→ Work request: From the listing below, pick out each line with the word "that".

→ Data shown:
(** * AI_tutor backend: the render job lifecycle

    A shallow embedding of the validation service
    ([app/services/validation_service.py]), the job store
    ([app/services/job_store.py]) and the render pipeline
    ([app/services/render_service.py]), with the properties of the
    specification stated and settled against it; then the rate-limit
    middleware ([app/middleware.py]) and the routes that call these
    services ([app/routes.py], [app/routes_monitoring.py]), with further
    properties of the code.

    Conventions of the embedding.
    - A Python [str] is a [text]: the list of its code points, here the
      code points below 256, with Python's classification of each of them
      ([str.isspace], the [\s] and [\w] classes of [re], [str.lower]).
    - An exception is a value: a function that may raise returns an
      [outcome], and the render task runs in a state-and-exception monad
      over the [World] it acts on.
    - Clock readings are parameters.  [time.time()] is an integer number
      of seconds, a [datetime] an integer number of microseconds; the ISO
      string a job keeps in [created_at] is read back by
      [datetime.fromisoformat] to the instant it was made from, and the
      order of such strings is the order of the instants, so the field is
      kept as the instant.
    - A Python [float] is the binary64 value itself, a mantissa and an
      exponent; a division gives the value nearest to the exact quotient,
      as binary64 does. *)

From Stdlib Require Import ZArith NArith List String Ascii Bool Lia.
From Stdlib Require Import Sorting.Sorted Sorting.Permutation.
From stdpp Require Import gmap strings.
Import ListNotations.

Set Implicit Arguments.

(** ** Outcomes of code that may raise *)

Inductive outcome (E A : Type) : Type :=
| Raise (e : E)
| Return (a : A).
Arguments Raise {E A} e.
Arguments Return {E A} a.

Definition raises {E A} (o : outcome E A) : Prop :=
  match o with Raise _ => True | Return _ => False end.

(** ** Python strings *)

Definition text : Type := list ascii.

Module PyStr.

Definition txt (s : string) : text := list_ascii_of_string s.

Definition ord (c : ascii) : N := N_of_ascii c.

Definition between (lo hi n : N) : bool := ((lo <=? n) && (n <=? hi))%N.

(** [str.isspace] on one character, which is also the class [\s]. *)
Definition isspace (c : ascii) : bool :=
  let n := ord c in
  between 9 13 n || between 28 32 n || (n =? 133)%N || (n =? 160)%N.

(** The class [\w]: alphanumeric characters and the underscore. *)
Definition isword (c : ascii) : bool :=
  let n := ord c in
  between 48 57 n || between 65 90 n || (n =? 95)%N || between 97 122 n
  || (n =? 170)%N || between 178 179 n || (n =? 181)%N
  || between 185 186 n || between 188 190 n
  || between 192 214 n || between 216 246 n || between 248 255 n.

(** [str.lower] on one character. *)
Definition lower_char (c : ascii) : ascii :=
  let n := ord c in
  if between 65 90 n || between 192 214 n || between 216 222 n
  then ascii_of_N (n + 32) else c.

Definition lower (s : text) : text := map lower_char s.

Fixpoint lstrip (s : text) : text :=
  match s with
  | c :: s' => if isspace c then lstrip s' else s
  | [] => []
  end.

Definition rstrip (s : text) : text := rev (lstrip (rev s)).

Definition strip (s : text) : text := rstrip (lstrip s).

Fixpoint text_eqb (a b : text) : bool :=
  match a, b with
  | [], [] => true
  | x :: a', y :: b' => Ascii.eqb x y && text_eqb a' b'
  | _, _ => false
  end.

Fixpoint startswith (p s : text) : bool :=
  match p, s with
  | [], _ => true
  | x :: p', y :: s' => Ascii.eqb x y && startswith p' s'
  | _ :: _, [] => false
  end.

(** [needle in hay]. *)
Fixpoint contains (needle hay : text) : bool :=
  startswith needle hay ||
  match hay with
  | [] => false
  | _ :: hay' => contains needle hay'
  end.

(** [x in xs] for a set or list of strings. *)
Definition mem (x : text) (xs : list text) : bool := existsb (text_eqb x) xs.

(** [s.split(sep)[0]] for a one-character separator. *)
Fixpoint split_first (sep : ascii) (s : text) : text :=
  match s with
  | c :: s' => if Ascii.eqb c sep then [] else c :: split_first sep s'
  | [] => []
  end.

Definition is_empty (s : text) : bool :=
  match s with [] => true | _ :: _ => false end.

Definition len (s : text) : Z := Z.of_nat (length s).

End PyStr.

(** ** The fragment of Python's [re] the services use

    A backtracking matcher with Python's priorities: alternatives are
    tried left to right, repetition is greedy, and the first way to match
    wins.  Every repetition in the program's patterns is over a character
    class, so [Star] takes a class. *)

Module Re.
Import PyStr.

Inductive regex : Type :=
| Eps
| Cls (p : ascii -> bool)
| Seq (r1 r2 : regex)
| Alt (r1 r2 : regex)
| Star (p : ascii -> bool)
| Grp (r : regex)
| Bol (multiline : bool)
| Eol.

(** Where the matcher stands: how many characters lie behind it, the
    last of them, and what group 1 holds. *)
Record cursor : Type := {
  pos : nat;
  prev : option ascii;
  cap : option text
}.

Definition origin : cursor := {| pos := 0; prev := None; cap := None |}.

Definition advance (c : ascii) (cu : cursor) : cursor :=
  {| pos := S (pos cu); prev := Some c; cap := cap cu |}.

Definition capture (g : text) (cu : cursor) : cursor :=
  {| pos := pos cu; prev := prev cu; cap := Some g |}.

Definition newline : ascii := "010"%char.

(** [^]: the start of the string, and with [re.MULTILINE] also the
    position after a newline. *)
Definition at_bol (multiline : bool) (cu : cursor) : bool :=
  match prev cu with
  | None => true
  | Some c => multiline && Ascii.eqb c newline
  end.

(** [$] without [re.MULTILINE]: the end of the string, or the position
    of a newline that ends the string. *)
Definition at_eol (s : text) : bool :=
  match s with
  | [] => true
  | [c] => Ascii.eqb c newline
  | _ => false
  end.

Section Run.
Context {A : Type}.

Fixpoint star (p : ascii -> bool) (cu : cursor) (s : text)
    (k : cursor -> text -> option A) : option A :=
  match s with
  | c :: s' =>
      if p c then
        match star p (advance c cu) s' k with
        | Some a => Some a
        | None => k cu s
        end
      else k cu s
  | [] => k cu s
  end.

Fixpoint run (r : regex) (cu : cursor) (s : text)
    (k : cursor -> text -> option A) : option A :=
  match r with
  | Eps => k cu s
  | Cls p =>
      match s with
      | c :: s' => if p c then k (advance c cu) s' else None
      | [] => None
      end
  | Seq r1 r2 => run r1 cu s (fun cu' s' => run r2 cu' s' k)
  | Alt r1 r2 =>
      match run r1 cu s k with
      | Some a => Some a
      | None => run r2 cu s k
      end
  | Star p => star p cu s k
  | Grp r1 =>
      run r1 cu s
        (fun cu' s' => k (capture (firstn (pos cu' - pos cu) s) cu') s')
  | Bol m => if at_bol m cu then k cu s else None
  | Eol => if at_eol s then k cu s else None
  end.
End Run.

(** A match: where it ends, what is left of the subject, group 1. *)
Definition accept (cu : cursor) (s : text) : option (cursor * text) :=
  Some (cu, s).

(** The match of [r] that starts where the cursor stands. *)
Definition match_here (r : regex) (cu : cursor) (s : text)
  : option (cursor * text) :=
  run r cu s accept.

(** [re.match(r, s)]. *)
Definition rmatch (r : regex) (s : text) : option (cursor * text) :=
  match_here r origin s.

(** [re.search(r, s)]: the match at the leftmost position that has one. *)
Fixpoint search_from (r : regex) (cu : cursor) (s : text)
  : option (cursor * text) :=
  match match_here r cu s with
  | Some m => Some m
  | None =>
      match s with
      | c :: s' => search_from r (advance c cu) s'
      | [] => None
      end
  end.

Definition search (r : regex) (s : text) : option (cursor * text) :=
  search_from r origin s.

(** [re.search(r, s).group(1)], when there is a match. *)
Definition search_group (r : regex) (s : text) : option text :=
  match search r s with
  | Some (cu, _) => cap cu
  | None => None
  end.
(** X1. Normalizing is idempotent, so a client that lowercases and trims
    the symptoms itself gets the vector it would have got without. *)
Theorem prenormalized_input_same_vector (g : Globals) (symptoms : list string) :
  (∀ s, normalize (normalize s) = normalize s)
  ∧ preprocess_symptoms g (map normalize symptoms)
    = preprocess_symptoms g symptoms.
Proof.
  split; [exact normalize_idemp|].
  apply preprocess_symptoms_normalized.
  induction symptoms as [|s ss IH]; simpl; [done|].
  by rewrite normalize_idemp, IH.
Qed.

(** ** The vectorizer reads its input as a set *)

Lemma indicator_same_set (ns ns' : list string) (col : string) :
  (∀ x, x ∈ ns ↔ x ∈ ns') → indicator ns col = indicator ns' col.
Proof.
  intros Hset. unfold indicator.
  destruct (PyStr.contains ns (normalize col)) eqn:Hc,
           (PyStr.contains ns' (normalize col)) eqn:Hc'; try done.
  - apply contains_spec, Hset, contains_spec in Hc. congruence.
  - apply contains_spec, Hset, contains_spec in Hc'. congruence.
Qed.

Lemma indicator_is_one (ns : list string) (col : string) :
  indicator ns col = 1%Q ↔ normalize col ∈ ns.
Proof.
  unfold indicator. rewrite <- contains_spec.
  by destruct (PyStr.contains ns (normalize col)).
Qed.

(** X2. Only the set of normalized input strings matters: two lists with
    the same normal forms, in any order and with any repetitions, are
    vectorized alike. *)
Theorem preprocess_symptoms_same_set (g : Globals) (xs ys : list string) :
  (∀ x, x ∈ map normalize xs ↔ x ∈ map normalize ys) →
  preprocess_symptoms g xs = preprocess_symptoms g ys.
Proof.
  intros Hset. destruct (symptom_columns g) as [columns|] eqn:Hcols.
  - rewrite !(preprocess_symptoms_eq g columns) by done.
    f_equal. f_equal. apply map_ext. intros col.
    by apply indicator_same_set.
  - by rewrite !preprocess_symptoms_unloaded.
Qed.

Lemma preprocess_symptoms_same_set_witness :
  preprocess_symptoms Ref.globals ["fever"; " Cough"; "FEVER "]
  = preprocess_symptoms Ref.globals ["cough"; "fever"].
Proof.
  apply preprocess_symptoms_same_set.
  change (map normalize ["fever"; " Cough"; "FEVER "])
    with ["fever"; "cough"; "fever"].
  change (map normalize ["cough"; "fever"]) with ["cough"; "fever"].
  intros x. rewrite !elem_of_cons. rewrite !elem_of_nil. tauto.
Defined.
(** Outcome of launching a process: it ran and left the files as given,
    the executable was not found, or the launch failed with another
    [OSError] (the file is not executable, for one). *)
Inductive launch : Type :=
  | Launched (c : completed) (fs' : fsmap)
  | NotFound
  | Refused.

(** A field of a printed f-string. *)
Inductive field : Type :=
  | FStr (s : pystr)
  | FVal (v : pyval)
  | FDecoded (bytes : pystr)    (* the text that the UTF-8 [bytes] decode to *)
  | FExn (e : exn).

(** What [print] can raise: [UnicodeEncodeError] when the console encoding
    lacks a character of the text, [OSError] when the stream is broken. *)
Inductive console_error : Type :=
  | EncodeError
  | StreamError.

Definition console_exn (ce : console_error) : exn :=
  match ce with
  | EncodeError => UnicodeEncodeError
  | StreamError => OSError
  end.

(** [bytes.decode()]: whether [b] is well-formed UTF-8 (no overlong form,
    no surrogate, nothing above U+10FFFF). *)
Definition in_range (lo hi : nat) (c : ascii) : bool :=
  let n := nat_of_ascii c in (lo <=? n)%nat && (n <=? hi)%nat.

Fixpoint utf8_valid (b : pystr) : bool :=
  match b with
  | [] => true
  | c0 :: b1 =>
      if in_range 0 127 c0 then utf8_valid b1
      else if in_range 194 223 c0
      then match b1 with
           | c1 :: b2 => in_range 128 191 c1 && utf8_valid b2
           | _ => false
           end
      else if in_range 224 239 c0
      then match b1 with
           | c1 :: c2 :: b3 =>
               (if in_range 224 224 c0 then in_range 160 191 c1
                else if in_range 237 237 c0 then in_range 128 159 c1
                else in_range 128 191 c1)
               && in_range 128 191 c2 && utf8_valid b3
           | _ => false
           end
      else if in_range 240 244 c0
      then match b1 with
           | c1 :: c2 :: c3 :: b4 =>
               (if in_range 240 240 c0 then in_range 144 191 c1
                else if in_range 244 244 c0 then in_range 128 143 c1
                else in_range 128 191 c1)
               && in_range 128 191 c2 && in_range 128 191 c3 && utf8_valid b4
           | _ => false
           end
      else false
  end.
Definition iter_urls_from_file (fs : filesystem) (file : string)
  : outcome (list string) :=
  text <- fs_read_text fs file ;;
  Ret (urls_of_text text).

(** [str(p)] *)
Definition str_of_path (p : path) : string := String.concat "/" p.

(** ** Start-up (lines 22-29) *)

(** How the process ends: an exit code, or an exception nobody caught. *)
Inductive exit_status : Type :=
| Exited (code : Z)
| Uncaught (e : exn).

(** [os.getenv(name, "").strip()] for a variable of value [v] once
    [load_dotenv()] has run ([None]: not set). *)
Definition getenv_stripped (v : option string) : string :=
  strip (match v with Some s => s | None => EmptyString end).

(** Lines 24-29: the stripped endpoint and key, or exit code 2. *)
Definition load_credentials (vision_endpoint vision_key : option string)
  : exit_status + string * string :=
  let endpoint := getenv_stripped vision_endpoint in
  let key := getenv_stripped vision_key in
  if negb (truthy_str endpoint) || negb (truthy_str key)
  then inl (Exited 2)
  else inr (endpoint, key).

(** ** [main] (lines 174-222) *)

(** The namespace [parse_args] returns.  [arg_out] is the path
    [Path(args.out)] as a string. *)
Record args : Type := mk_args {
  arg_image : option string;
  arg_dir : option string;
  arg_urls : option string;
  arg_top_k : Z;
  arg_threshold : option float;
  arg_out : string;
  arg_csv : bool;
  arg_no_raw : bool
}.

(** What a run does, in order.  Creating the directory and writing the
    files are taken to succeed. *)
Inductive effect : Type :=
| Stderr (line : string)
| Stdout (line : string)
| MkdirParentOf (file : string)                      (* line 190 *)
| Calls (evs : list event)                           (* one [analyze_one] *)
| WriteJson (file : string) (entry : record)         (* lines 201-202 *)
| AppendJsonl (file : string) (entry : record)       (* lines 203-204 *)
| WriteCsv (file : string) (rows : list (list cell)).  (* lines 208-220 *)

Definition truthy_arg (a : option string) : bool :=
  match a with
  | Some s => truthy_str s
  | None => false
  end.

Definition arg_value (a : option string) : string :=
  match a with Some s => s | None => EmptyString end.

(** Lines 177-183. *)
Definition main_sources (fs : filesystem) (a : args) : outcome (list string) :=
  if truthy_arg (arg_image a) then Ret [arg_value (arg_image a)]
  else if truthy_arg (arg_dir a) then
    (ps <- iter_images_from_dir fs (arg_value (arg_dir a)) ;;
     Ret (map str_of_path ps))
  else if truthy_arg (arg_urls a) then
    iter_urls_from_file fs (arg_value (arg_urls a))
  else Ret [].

→ Result of this exercise:
    middleware ([app/middleware.py]) and the routes that call these
    - An exception is a value: a function that may raise returns an
(** ** Outcomes of code that may raise *)
    of a newline that ends the string. *)
(** The match of [r] that starts where the cursor stands. *)
(** [re.search(r, s)]: the match at the leftmost position that has one. *)
(** X1. Normalizing is idempotent, so a client that lowercases and trims
  | FDecoded (bytes : pystr)    (* the text that the UTF-8 [bytes] decode to *)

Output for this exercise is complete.